EX-99.3 8 d13689dex993.htm EX-99.3 EX-99.3

Exhibit 99.3

December 23, 2020

Board of Directors

Slack Technologies, Inc.

500 Howard Street

San Francisco, CA 94105

 

Re:

Initially Filed Registration Statement on Form S-4 of salesforce.com, inc., filed December 23, 2020 (the “Registration Statement”)

Ladies and Gentlemen:

Reference is made to our opinion letter, dated December 1, 2020 (“Opinion Letter”), with respect to fairness from a financial point of view to the holders (other than salesforce.com, inc. (“Salesforce”) and its affiliates) of the outstanding shares of Class A common stock, par value $0.0001 per share, of Slack Technologies, Inc. (the “Company”) and the outstanding shares of Class B common stock, par value $0.0001 per share, of the Company of the Aggregate Consideration (as defined therein) to be paid to such holders, taken in the aggregate, pursuant to the Agreement and Plan of Merger, dated as of December 1, 2020, by and among Salesforce, Skyline Strategies I Inc., a wholly owned subsidiary of Salesforce, Skyline Strategies II LLC, a wholly owned subsidiary of Salesforce, and the Company.

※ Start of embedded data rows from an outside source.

Lemma request_cases s req w r s' w' :
  authenticate_request_response fuel mp s req w = Some ((r, s'), w') →
  ∃ reply, pw_calls w' = pw_calls w ++ [(req, reply)] ∧
    (reply, pw_daemon w') = daemon_call req (get_unix_sock_timeout (cfg s)) (pw_daemon w) ∧
    ((∃ p, step_reply reply = Some p ∧ allowed s p r s') ∨
     step_reply reply = None ∧ r = PamWhatNext_Finish PAM_ABORT).
Proof.
  unfold authenticate_request_response. intros H. pm_inv H. exists a.
  apply call_and_record_Some in Ha as (<- & <- & _). destruct (step_reply a) as [p|] eqn:Hp.
  - destruct a as [[]|]; try discriminate. injection Hp as <-.
    destruct (quiet_handle_response fuel mp _ _ _ _ _ H) as (-> & -> & _). split; [done|]. split; [done|].
    left. exists r0. split; [done|]. by apply handle_response_allowed in H.
  - assert (keeping s (pam_fail mp UNEXPECTED PAM_IGNORE) w0 = Some (r, s', w')) as Hf.
    { by destruct a as [[]|]. }
    unfold keeping in Hf. pm_inv Hf. simplify_eq.
    destruct (quiet_pam_fail mp _ _ _ _ _ Ha) as (-> & -> & _). split; [done|]. split; [done|].
    right. split; [done|]. by apply pam_fail_finish in Ha.
Qed.

Lemma loop_conversation n s req w code w' :
  authenticate_loop fuel mp n s req w = Some (code, w') →
  ∃ tr, pw_calls w' = pw_calls w ++ tr ∧ conversation s req tr code.
Proof.
  revert s req w. induction n as [|n IH]; intros s req w H; [done|]. simpl in H. pm_inv H.
  destruct a as [[next|c] s1]; apply request_cases in Ha as (reply & Hc & _ & Ha).
  - apply IH in H as (tr & Htr & Hconv). exists ((req, reply) :: tr).
    split; [by rewrite Htr, Hc, <- app_assoc|].
    destruct Ha as [(p & Hp & Ha)|[_ [=]]]. by eapply conversation_next.
  - pm_inv H. exists [(req, reply)]. split; [done|].
    destruct Ha as [(p & Hp & Ha)|[Hp [= ->]]]; [by eapply conversation_finish|by apply conversation_broken].
Qed.

(** Every run of [authenticate] is one of the protocol. *)
Lemma authenticate_conversation tok c account svc o w code w' :
  authenticate fuel mp tok c account svc o w = Some (code, w') →
  let s := initial_state tok c account svc o in
  (code = PAM_IGNORE ∧ pw_calls w' = pw_calls w) ∨
  ∃ tr, pw_calls w' = pw_calls w ++ tr ∧ conversation s (begin_request s) tr code.
Proof.
  unfold authenticate. intros H. pm_inv H. unfold daemon_io in Ha.
  destruct (connect _ _) as [ok v]. simplify_eq. destruct a; simpl in H.
  - right. apply loop_conversation in H as (tr & Htr & Hconv). eauto.
  - pm_inv H. by left.
Qed.

(** The same, when the exchanges of the run are known and there are some. *)
Lemma authenticate_trace tok c account svc o w code w' tr :
  authenticate fuel mp tok c account svc o w = Some (code, w') → pw_calls w' = pw_calls w ++ tr → tr ≠ [] →
  let s := initial_state tok c account svc o in conversation s (begin_request s) tr code.
Proof.
  intros [[-> Hn]|(tr' & Htr & Hc)]%authenticate_conversation Ht Hne.
  - rewrite <- (app_nil_r (pw_calls w)), Ht in Hn. by apply app_inv_head in Hn.
  - rewrite Ht in Htr. by apply app_inv_head in Htr as ->.
Qed.

(** C6. Refinement: the loop of [authenticate], for every user, device and daemon,
    implements the abstract protocol: without a socket it returns [PAM_IGNORE] and
    sends nothing; otherwise the exchanges it adds are a conversation that begins with
    the request for the given account, service and options, and the result is the one
    the conversation allows. *)
Theorem authenticate_refines tok c account svc o w code w' :
  authenticate fuel mp tok c account svc o w = Some (code, w') →
  let s := initial_state tok c account svc o in
  (code = PAM_IGNORE ∧ pw_calls w' = pw_calls w) ∨
  ∃ tr, pw_calls w' = pw_calls w ++ tr ∧ conversation s (begin_request s) tr code.
Proof. apply authenticate_conversation. Qed.

(** ** Consequences *)

Lemma conversation_head s req tr code : conversation s req tr code → ∃ r tr', tr = (req, r) :: tr'.
Proof. destruct 1; eauto. Qed.

(** The account, the service and the options of a login never change. *)
Lemma allowed_begin s p next s' : allowed s p next s' → begin_request s' = begin_request s.
Proof. by destruct 1. Qed.

(** A session is only ever begun for them; every other request is a step. *)
Lemma conversation_requests s req tr code :
  conversation s req tr code →
  Forall (λ x, x.1 = req ∨ x.1 = begin_request s ∨ ∃ q, x.1 = ClientRequest_PamAuthenticateStep q) tr.
Proof.
  induction 1 as [s req r p code s' Hp Ha|s req r Hp|s req r p next s' tr code Hp Ha Hc IH].
  - constructor; [by left|done].
  - constructor; [by left|done].
  - constructor; [by left|]. rewrite (allowed_begin _ _ _ _ Ha) in IH. eapply Forall_impl; [exact IH|].
    intros x [Hx|Hx]; [right; rewrite Hx|by right]. inversion Ha; subst; eauto.
Qed.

The Opinion Letter is provided for the information and assistance of the Board of Directors of the Company in connection with its consideration of the transaction contemplated therein. We understand that the Company has determined to include our opinion in the Registration Statement. In that regard, we hereby consent to the reference to our Opinion Letter under the captions “Summary — Opinions of Slack Financial Advisors”, “Risk Factors”, “The Mergers — Background of the Mergers”, “The Mergers — Recommendation of the Slack Board and Reasons for the Mergers”, “The Mergers — Opinion of Goldman Sachs & Co. LLC, Slack’s Financial Advisor” and “The Mergers — Projected Financial Information” and to the inclusion of the Opinion Letter in the Proxy Statement/Prospectus included in the Registration Statement. Notwithstanding the foregoing, it is understood that our consent is being delivered solely in connection with the filing of the Registration Statement and that our Opinion Letter is not to be used, circulated, quoted or otherwise referred to for any other purpose, nor is it to be filed with, included in or referred to, in whole or in part in any registration statement (including any subsequent amendments to the Registration Statement), proxy statement or any other document, except in accordance with our prior written consent. In giving such consent, we do not thereby admit that we come within the category of persons whose consent is required under Section 7 of the Securities Act of 1933 or the rules and regulations of the Securities and Exchange Commission thereunder.